▶ [Task requirements]:
Across the records that follow, determine how many lines contain "exactly" and give only the resulting number.

═════ Data provided ═════

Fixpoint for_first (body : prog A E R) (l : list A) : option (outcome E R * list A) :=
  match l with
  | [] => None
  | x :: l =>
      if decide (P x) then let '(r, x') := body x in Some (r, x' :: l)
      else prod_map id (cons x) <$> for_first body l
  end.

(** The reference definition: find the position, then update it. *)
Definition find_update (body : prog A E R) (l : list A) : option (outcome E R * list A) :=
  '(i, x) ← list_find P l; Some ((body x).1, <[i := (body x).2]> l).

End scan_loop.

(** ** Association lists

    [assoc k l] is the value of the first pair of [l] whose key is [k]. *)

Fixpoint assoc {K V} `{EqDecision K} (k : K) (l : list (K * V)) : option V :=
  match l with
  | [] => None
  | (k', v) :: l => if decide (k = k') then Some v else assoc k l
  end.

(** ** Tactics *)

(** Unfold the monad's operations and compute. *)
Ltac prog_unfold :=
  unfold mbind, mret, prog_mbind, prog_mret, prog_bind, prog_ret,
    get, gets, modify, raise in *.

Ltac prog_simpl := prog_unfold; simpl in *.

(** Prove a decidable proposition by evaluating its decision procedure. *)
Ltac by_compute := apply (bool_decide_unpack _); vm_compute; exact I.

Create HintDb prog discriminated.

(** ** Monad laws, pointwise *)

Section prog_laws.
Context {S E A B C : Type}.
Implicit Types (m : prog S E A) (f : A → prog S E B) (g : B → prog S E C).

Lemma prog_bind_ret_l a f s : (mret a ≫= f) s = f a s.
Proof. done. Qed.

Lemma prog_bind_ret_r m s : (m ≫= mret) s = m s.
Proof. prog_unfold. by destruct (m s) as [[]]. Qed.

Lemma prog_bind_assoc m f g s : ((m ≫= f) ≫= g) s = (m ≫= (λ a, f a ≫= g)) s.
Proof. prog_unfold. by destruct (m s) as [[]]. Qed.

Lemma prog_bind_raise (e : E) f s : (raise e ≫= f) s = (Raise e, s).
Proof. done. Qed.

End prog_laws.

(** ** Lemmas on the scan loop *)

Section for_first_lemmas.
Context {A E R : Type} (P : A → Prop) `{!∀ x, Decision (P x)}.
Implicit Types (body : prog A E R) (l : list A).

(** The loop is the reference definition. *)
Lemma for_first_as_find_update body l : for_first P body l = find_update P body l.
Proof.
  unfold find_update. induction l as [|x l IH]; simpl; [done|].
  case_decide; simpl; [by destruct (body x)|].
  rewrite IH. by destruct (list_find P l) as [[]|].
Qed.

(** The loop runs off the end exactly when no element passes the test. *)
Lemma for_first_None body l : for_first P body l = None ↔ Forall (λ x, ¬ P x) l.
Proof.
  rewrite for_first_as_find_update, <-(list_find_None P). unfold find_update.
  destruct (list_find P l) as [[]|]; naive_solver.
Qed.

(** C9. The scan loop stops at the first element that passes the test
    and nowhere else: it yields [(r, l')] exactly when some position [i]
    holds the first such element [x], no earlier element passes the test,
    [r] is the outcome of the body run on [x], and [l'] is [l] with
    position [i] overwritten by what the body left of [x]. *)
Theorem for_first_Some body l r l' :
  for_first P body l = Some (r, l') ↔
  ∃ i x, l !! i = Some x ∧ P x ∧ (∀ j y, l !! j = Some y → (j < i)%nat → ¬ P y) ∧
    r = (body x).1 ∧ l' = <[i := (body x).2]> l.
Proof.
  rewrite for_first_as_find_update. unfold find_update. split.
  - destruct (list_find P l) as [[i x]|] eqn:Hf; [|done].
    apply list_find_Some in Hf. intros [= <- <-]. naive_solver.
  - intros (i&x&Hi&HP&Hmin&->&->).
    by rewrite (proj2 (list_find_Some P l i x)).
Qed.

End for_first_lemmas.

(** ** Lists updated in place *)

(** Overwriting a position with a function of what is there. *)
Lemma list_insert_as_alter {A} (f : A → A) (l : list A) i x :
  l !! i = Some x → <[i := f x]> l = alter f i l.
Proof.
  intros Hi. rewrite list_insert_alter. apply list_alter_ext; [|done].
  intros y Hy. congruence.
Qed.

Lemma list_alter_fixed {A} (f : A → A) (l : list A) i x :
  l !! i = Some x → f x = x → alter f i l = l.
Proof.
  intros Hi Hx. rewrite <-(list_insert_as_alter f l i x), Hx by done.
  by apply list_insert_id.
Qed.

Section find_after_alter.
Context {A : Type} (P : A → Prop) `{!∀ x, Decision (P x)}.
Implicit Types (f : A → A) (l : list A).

═════

▶ [Output for this task]:
2